I spotted an abstract for what looks like an interesting paper by Charles Reid at the University of St. Thomas Law School, titled “The Three Antinomies of Modern Legal Positivism and Their Resolution in Christian Legal Thought.” The abstract is quoted below, and the paper, which has been published in the Regent University Law Review, is available on SSRN. Legal positivism, in brief, is an essentially utilitarian school of jurisprudence that denies any connection between positive (humanly enacted) law and morality or “natural law.” It is the dominant school of jurisprudence in the U.S. Reid’s article provides an excellent overview of what legal positivism claims, and suggests a number of ways in which the deep traditions of Christian jurisprudence provide better answers to some important legal issues. I haven’t had time to digest the article yet, but if you’re interested in law and Christian thought, this seems like an excellent primer that goes far beyond the shallow “Christian America” arguments sometimes found at the popular level.
Abstract quoted in full:
Christian legal thinkers have shaped and formed Western law from
the latter days of the Roman Empire until nearly our own age.
Historically, Christianity is of immense importance to the shape
and substance of Western law. However, in the United States
today, Christian legal scholars who seek to apply
self-consciously Christian norms to the resolution of legal
problems are accustomed to thinking that their work is
marginalized. Even so, American Christians who take their faith
seriously, who see it as relevant to questions of law, should
take up the task of explaining exactly how it is relevant, how it
can help to resolve pressing legal problems. Harold Berman
recently observed that “[w]ith rare exceptions, American legal
scholars of Christian faith have not, during the past century,
attempted to explain law in terms of that faith.”This article examines the three great antinomies – that is,
contradictions within the law – of modern jurisprudence and
suggests how Christian jurisprudence might help to resolve them.
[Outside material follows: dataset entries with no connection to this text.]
(** A settled decision is published once. After a completed pass that
    served both reads and did not scale up, on a controller that was ready,
    the same replies make the next pass complete too, leave the state file
    exactly as it is and publish no event: a deferred scale-in, like an
    unchanged target, is reported once. *)
Lemma repeated_pass_silent cfg r s l s1 snap p ns current :
  dry_run cfg = false → read_routing r = Some p → nodes r = Some ns →
  provider_ready s = VBool true → managed_target r = Some current →
  reconcile cfg r s = (l, s1, Ok snap) → gce_target snap <= current →
  ∃ l' snap', reconcile cfg r s1 = (l', s1, Ok snap') ∧
    Forall (λ e, match e with Renew published => snap_events published = []
                 | Resize _ | DeleteInstances _ => False | _ => True end) l'.
Proof.
  intros Hd Hp Hn Hready Ht Hrun Hle.
  pose proof (observe_served cfg r s p ns Hp Hn) as Ho.
  destruct (reconcile_pass cfg r) as [[e He]|[d Hrec]]; [rewrite He in Hrun; discriminate|].
  rewrite Hrec in Hrun.
  destruct (pass_Ok _ _ _ _ _ _ _ _ Hd Ht Hrun) as (counts & size & reason & Hc & Hch).
  rewrite (pass_decided cfg r d s p ns current counts size reason) in Hrun by done.
  destruct (carry_out _ _ _ _ _ _ _ _ _) as [[l0 s0] res] eqn:Hco.
  injection Hrun as <- -> ->.
  pose proof (carry_out_target _ _ _ _ _ _ _ _ _ _ _ _ Hco) as Htarget.
  cbn [gce_target _snapshot] in Htarget. rewrite Htarget in Hle.
  destruct (carry_out_Ok _ _ _ _ _ _ _ _ _ _ _ _ Hle Hco) as (HG & why & Hwhy & Hs1).
  set (o := observe cfg r s) in *. set (o1 := observe cfg r s1).
  assert (Ho1 : served o1 p ns) by by apply observe_served.
  assert (with_routing p s1 = s1) as Hw by (rewrite Hs1; apply final_state_cached).
  rewrite Hrec, (pass_decided cfg r d s1 p ns current counts size reason); try done;
    [|rewrite <- Hch; by apply choose_target_served with p ns].
  cbv zeta. rewrite Hw. fold o1.
  assert (pass_events cfg o1 s1 current size reason = []) as ->
    by (rewrite Hs1; by eapply silent_events).
  assert (Hr1 : provider_ready s1 = VBool true)
    by (rewrite Hs1; by apply (final_ready _ _ _ _ _ _ _ p ns)).
  rewrite (fenced_same o o1 s s1 p ns Ho Ho1 Hready Hr1 cfg d counts r size reason _ []) in Hwhy.
  destruct (carry_out_granted cfg o1 r (_snapshot cfg o1 s1 d counts r size reason [])
    (continuing s1 current size) current size reason why s1 Hle HG Hwhy) as (l' & sn & E & Hev).
  rewrite E. exists (WriteState s1 :: l'), sn. split.
  - do 2 f_equal. rewrite Hs1. by apply (final_state_again _ _ _ _ _ _ _ _ p ns).
  - constructor; [done|]. eapply Forall_impl; [exact Hev|]. intros [|pub| | | |]; try done.
    intros [H|[H|H]]; [exact H | exact H |]. destruct H. rewrite Hs1. by eapply continuing_final.
Qed.
End reconcile.

(** * A pass by evaluation *)

#[local] Existing Instance sample_repr.

Definition sample_settings : Settings := {|
  environment := "prod"; epoch := "prod:1"; source_sha := "sha"; global_cap := 10;
  jobs_per_slot := 6; dry_run := false; inventory_failure_hold_passes := 4 |}.
Definition sample_file : StateFile := {|
  last_good_provider_routing := VNone; inventory_failures := VNone;
  gce_scale_in_deferral := VNone; last_fallback_reason := VStr "HETZNER_PRIMARY_UNAVAILABLE";
  provider_ready := VBool true; last_provider_error_code := VNone;
  last_provider_error_at := VNone |}.
(** Five instances run; three are wanted, and one of them is idle. *)
Definition sample_worker : NodeRow := {|
  node_id := "gce-1"; provider_resource_id := "vm-1"; provider := Some "gcp";
  status := Some "active"; ready := Bool true; screening_concurrency := None;
  admission_open := Unset; active_lease := Bool false; instance_busy := Bool false;
  heartbeat_seen_at := "t" |}.
Definition sample_replies (size : Z) : Replies := {|
  status_counts := Some (31, 6); provider_settings := Some (_routing_to_state sample_routing);
  nodes := Some [sample_primary; sample_worker]; managed_target := Some size;
  managed_counts := Some {| healthy := size; pending := 0; draining := 0 |};
  renewed := true; fenced := true; watchdog := true; resized := true;
  reread := Some {| rows := [sample_worker]; legacy_gcp_running_attempts := Some 0 |};
  members := Some ["gce-1"]; deleted := true; renewed_again := true;
  error_clock := "t1"; success_clock := "t2"; failure_clock := "t3" |}.

Definition published (l : list Effect) : list (Z * string * list string) :=
  omap (λ e, match e with
             | Renew p => Some (gce_target p, fallback_reason p, event_type <$> snap_events p)
             | _ => None end) l.

(** Scaling in is published once and waits; scaling up happens. *)
Example sample_scale_in :
  published (reconcile sample_settings (sample_replies 5) sample_file).1.1 =
  [(3, "HETZNER_BACKLOG_OVERFLOW", ["gce_target_changed"; "fallback_reason_changed"]);
   (3, "GCE_SCALE_IN_DEFERRED", ["gce_scale_in_deferred"])].
Proof. vm_compute. reflexivity. Qed.
Example sample_scale_up :
  Resize 3 ∈ (reconcile sample_settings (sample_replies 1) sample_file).1.1.
Proof. apply (list_elem_of_lookup_2 _ 4). vm_compute. reflexivity. Qed.

Lemma repeated_pass_silent_witness :
  let s1 := (reconcile sample_settings (sample_replies 5) sample_file).1.2 in
  ∃ l' snap', reconcile sample_settings (sample_replies 5) s1 = (l', s1, Ok snap') ∧
    Forall (λ e, match e with Renew published => snap_events published = []
                 | Resize _ | DeleteInstances _ => False | _ => True end) l'.
Proof.
  intros s1. destruct (reconcile sample_settings (sample_replies 5) sample_file)
    as [[l s'] [snap|e]] eqn:E; [|vm_compute in E; discriminate E].
  apply (repeated_pass_silent sample_settings (sample_replies 5) sample_file l s1 snap
    sample_routing [sample_primary; sample_worker] 5).
  - reflexivity.
  - vm_compute. reflexivity.
  - reflexivity.
  - reflexivity.
  - reflexivity.
  - exact E.
  - vm_compute in E. injection E as _ _ <-. vm_compute. discriminate.
Defined.
(* ===== verification/CollectorJournal.v ===== *)
(** The collector's journal of [ditto/treasury/collector.py] and
    [manual_batch.py]: its tables, the readings of its history, and what a
    receipt still owes each bucket.

    A [CollectorDb] is the SQLite file of one signer.  [call_json],
    [signed_json] and [settlement_json] are kept as the values they encode, and
    so is an event's payload.  A table is a list in insertion order; rows are
    never deleted, so the next INTEGER PRIMARY KEY is one more than the
    greatest.  [CollectorChain] holds what the chain adapter answers to one
    invocation. *)
From Stdlib Require Import ZArith Lia.
From stdpp Require Import base list strings.
From S2P Require Import Prelude PyText ServiceAllocation CollectorPolicy.

#[local] Open Scope string_scope.
#[local] Open Scope Z_scope.

(** * Observations and signed bytes *)

Record Observation := {
  block : Z;
  observed_hash : string;
  uid : option Z;
  burn_rao : Z;
  collector_free_rao : Z;
  delegate_free_rao : Z;
  alpha_available : Z
}.

Record SignedOperation := {
  encoded : string;
  signed_hash : string;
  signed_start : Z;
  signed_expires : Z;
  fee_rao : Z
}.

Record FinalizedEarnings := { earned_rao : Z; earned_hash : string; earned_digest : string }.
#[global] Instance FinalizedEarnings_eq_dec : EqDecision FinalizedEarnings.
Proof. solve_decision. Defined.

Record Settlement := {
  status : string;
  settled_block : option Z;
  settled_hash : option string;
  settled_uid : option Z;
  scanned_through : option Z;
  extrinsic_index : option Z;
  extrinsic_hash : option string
}.

(** [asdict(settlement)] *)
Definition settlement_dict (s : Settlement) : list (string * Json) :=
  [("status", JStr (status s)); ("block", jopt (settled_block s));
   ("block_hash", jstr (settled_hash s)); ("uid", jopt (settled_uid s));
   ("scanned_through", jopt (scanned_through s)); ("extrinsic_index", jopt (extrinsic_index s));
   ("extrinsic_hash", jstr (extrinsic_hash s))].

Definition earnings_dict (e : FinalizedEarnings) : list (string * Json) :=
  [("amount_rao", JInt (earned_rao e)); ("block_hash", JStr (earned_hash e));
   ("event_digest", JStr (earned_digest e))].

(** * The tables *)

Record Operation := {
  op_id : Z;
  op_state : string;
  op_role : string;
  op_amount : Z;
  op_source_block : option Z;
  op_bucket : option string;
  op_destination : option string;
  op_call : Json;
  op_signed : SignedOperation;
  op_at_block : Z;
  op_settlement : option Settlement;
  op_reconciled : Z
}.

Record Earning := {
  e_block : Z;
  e_amount : Z;
  e_hash : string;
  e_digest : string;
  completed : bool
}.

Record Event := { event_id : Z; event : string; payload : Json }.

Record CollectorDb := {
  pin : option (string * string);
  cursor : Z;
  earnings : list Earning;
  operations : list Operation;
  events : list Event
}.
(* ===== verification/Collector.v ===== *)
(** The operations of the service collector: [tick], [arm_manual_transfer],
    [manual_transfer_readiness], [replace_failed_canary], [observe_earnings]
    and [observe_earning_source] of [ditto/treasury/collector.py],
    [validate_batch] of [manual_batch.py] and [expire_unsigned_manual] of
    [manual_expiry.py].

    The body of a transaction is a function from the tables to the tables it
    commits, or the exception that rolls them back ([transaction]).  Only
    [tick] acts on the outside, by broadcasting after its commit. *)
From Stdlib Require Import ZArith Lia.
From stdpp Require Import base list strings.
From S2P Require Import Prelude PyText ServiceAllocation CollectorPolicy CollectorJournal.

#[local] Open Scope string_scope.
#[local] Open Scope Z_scope.

(** [BEGIN ... COMMIT] with [except BaseException: ROLLBACK; raise]. *)
Definition transaction {A} (db : CollectorDb) (body : result (CollectorDb * A))
    : CollectorDb * result A :=
  match body with Ok (db', a) => (db', Ok a) | Err e => (db, Err e) end.

Section collector.
Context {SH : Sha256} {VS : VerifySignature} {CC : CollectorChain}.

(** * Earnings *)

Definition _record_earning (db : CollectorDb) (p : CollectorPolicy) (b : Z)
    (earned : option FinalizedEarnings) : result CollectorDb :=
  match earning_at b db with
  | Some previous =>
      require (bool_decide (earned = Some (receipt previous)))
        (ValueError "previously proved earning changed");;
      Ok db
  | None =>
      match earned with
      | None => Ok db
      | Some e =>
          require (positive_bounded (earned_rao e)) (ValueError "invalid finalized emission");;
          sql_int b;;
          let row := {| e_block := b; e_amount := earned_rao e; e_hash := earned_hash e;
                        e_digest := earned_digest e; completed := false |} in
          Ok (log (with_earnings db (earnings db ++ [row])) "emission_attributed"
                (("block", JInt b) :: ("policy", JStr (digest p)) :: earnings_dict e))
      end
  end.

(** One block of the scan. *)
Definition scan_block (p : CollectorPolicy) (db : CollectorDb) (b : Z) : result CollectorDb :=
  chain_earnings b ≫= λ earned,
  _record_earning db p b earned ≫= λ db,
  Ok (with_cursor db b).

(** [range(first, last + 1)] *)
Definition z_range (first last : Z) : list Z :=
  (λ i, first + Z.of_nat i) <$> seq 0 (Z.to_nat (last + 1 - first)).

Definition _scan_finalized_earnings (db : CollectorDb) (p : CollectorPolicy) (finalized max_blocks : Z)
    : result CollectorDb :=
  fold_result (scan_block p) db
    (z_range (cursor db + 1) (Z.min finalized (cursor db + max_blocks))).

Definition observe_earnings (db : CollectorDb) (p : CollectorPolicy) (max_blocks : Z)
    : CollectorDb * result string :=
  if negb ((1 <=? max_blocks) && (max_blocks <=? 32))
  then (db, Err (ValueError "receipt chunk must be between one and 32 blocks"))
  else if negb (enabled p) then (db, Ok "disabled") else
  transaction db
    (require_pin db p "transfer" "earnings scan requires pinned transfer journal";;
     observe 0 "transfer" ≫= λ observed,
     _scan_finalized_earnings db p (block observed) max_blocks ≫= λ db,
     Ok (db, "observed")).
(* ===== verification/CollectorSafety.v ===== *)
(** What the collector's journal guarantees for every sequence of its
    operations, whatever the chain adapter answers.

    [Call] and [run] are the entry points of [collector.py], [manual_expiry.py]
    and the refusal record of [manual_worker.py] on one journal; [reachable] is
    the set of journals they produce from a fresh one.  [journal_step] lists the
    changes of the tables with the guards under which each happens, [run_steps]
    shows that every call is a sequence of them, and the invariants are proved
    once, by cases on these steps. *)
From Stdlib Require Import ZArith Lia.
From stdpp Require Import base list strings sets sorting relations.
From S2P Require Import Prelude PyText ServiceAllocation CollectorPolicy CollectorJournal Collector CollectorFacts.

#[local] Open Scope string_scope.
#[local] Open Scope list_scope.
#[local] Open Scope Z_scope.

(** * Calls *)

(** The arguments of one invocation.  [TransferCanary] and [ManualTransfer]
    arguments are objects: their constructors have run. *)
Inductive Call :=
  | Tick (role : string) (canary : option TransferCanary) (requested : option string)
  | Arm (r : ManualTransfer) (record : bool)
  | Expire (id why : string)
  | Replace (c : TransferCanary) (why : string)
  | ObserveEarnings (max_blocks : Z)
  | ObserveSource (b : Z)
  | Readiness
  | Refuse (id request_digest : string).

(** The event [manual_mailbox_refused] of [manual_worker.py]. *)
Definition refusal_body {SH : Sha256} (p : CollectorPolicy) (id d : string) : list (string * Json) :=
  [("request_id", JStr id); ("request_digest", JStr d); ("policy", JStr (digest p))].

(** The events whose payloads later readings interpret. *)
Definition interpreted : list string :=
  ["manual_transfer_armed"; "manual_unsigned_expired"; "transfer_canary_armed";
   "transfer_canary_replaced"; "dispatch_reserved"; "offline_approved_runtime_migration"].

Ltac is_interpreted := unfold interpreted; set_solver.
Ltac not_interpreted := apply (bool_decide_unpack _); vm_compute; exact I.

Section safety.
Context {SH : Sha256} {VS : VerifySignature}.

(** The journal after a call, and the bytes handed to the network. *)
Definition run (CC : CollectorChain) (p : CollectorPolicy) (db : CollectorDb) (c : Call)
    : CollectorDb * list string :=
  match c with
  | Tick role canary requested =>
      match canary with
      | Some c => if is_ok (check_canary c) then (tick db p role canary requested).1 else (db, [])
      | None => (tick db p role canary requested).1
      end
  | Arm r record =>
      (if is_ok (check_manual r) then (arm_manual_transfer db p r record).1 else db, [])
  | Expire id why => ((expire_unsigned_manual db p id why).1, [])
  | Replace c why =>
      (if is_ok (check_canary c) then (replace_failed_canary db p c why).1 else db, [])
  | ObserveEarnings n => ((observe_earnings db p n).1, [])
  | ObserveSource b => ((observe_earning_source db p b).1, [])
  | Readiness => ((manual_transfer_readiness db p).1, [])
  | Refuse id d => (log db "manual_mailbox_refused" (refusal_body p id d), [])
  end.

(** A history: the calls, each with what the chain answered to it. *)
Fixpoint run_all (p : CollectorPolicy) (db : CollectorDb) (l : list (CollectorChain * Call))
    : CollectorDb :=
  match l with
  | [] => db
  | (CC, c) :: l' => run_all p (run CC p db c).1 l'
  end.

Definition reachable (p : CollectorPolicy) (role : string) (db : CollectorDb) : Prop :=
  ∃ db0 l, initial_journal p role = Ok db0 ∧ db = run_all p db0 l.

(** * Steps of the tables *)

(** The canary in force: the last intent supersedes the armed one. *)
Definition in_force (c : TransferCanary) (manual : list ManualTransfer) : TransferCanary :=
  match last manual with
  | Some r => {| max_alpha_rao := amount_rao r; canary_after_operation := after_operation r |}
  | None => c
  end.

(** [a] of the receipt of block [b] is drawn within what the receipt still owes
    bucket [k], and goes to that bucket's wallet. *)
Definition drawn (db : CollectorDb) (p : CollectorPolicy) (k dest : string) (ba : Z * Z) : Prop :=
  ∃ row parts replacement ops rem d,
    row ∈ earnings db ∧ e_block row = ba.1 ∧
    plan_service_distribution (e_amount row) (e_amount row) (collector_coldkey p) (destinations p)
      = Ok parts ∧
    canary_replacement db p = Ok replacement ∧
    source_operations db ba.1 (excluded_operation replacement) = Ok ops ∧
    remaining_distribution parts ops = Ok rem ∧ d ∈ rem ∧
    dist_bucket_id d = k ∧ dist_holding_coldkey d = dest ∧ 0 < ba.2 <= alpha_rao d.

Definition claim_pairs (r : ManualTransfer) : list (Z * Z) :=
  match batch r with
  | Some b => (λ c, (claim_block c, claim_amount c)) <$> sources b
  | None => [(source_block r, amount_rao r)]
  end.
Three antinomies have come to shape much modern thinking about
the nature and function of law: (1) Law consists of commands
backed by power, force, and external compulsion, and questions
concerning the rightness or justice of those commands are not to
be considered when determining whether a particular act of
sovereign will should be considered to be law. (2) Law and
morality should and must be viewed as existing as separate and
apart from one another, such that the moral content of a
particular sovereign decree is not used in determining whether to
count a particular sovereign decree as law. (3) In determining
whether a particular command, rule, or principle should count as
law, one is allowed only to consider its formal source,
irrespective, once again, of its content.These are three antinomies in legal analysis that the average
lawyer works with every day and that the average student of
jurisprudence takes for granted as part of the foundation of her
or his view of the legal world. They are antinomies because they
seem to be at war with our instincts as to what should or should
not count as law. Indeed, they are at war with other deeply
cherished elements of the legal order. Law should be about
justice. Power should be in the service of justice. Law and
morality should not occupy separate spheres. Law should not only
regulate conduct, but should seem to be inherently good.The author contends that contemporary jurisprudence, by which he
means the legal positivism that has come to prevail especially in
the Anglo-American academy, embodies within itself these serious
contradictions – “antinomies” – which can best be resolved by
paying studious attention to some of the teachings of modern
Christian jurisprudes. In contrast to the great antinomies of
positivism, Catholic social thought emphasizes the integral
connections between justice and law; the inseparability of law
from morals and values; and the need to ground the validity of
law not in a formal analysis of state authority but in human
nature itself.
2 replies on “Christian Jurisprudence and Legal Positivism”
First, there’s no internal connection between utilitarianism and legal positivism. It just happens to be the case that both utilitarianism and positivism dominate legal scholarship.
Second, the antinomies he cites are only antinomies for natural law theorists. The rest of us have no problem with noting that laws can be unjust. Jim Crow, for instance, was both law and unjust. No (logical) problem there.
And, so far as I can tell from my cursory read of the article, the article never really problematizes the distinction (the one passage in which it’s attempted is so brief that, even if it were satisfying [which I doubt it could be], it can’t really do the work required of it.)
First, there’s no internal connection between utilitarianism and legal positivism. It just happens to be the case that both utilitarianism and positivism dominate legal scholarship.
I don’t agree with you here. It’s no accident that Bentham is one of the fathers of both utlitarianism and legal positivism. The two go hand-in-hand: if positive law is not connected to moral law, the only conceivably legitimate purpose of positive law is a utilitarian one.
Second, the antinomies he cites are only antinomies for natural law theorists. The rest of us have no problem with noting that laws can be unjust. Jim Crow, for instance, was both law and unjust. No (logical) problem there.
I suppose that depends on how you define “unjust.” It seems to me that it is an antinomy (or at least an inconsistency) to speak of positive law as clashing with some internal moral sense about justice if legal positivism / utlitarianism are correct. Who cares about any internal moral sense of justice if that sense is essentially meaningless and positive law is basically a utilitarian exercise?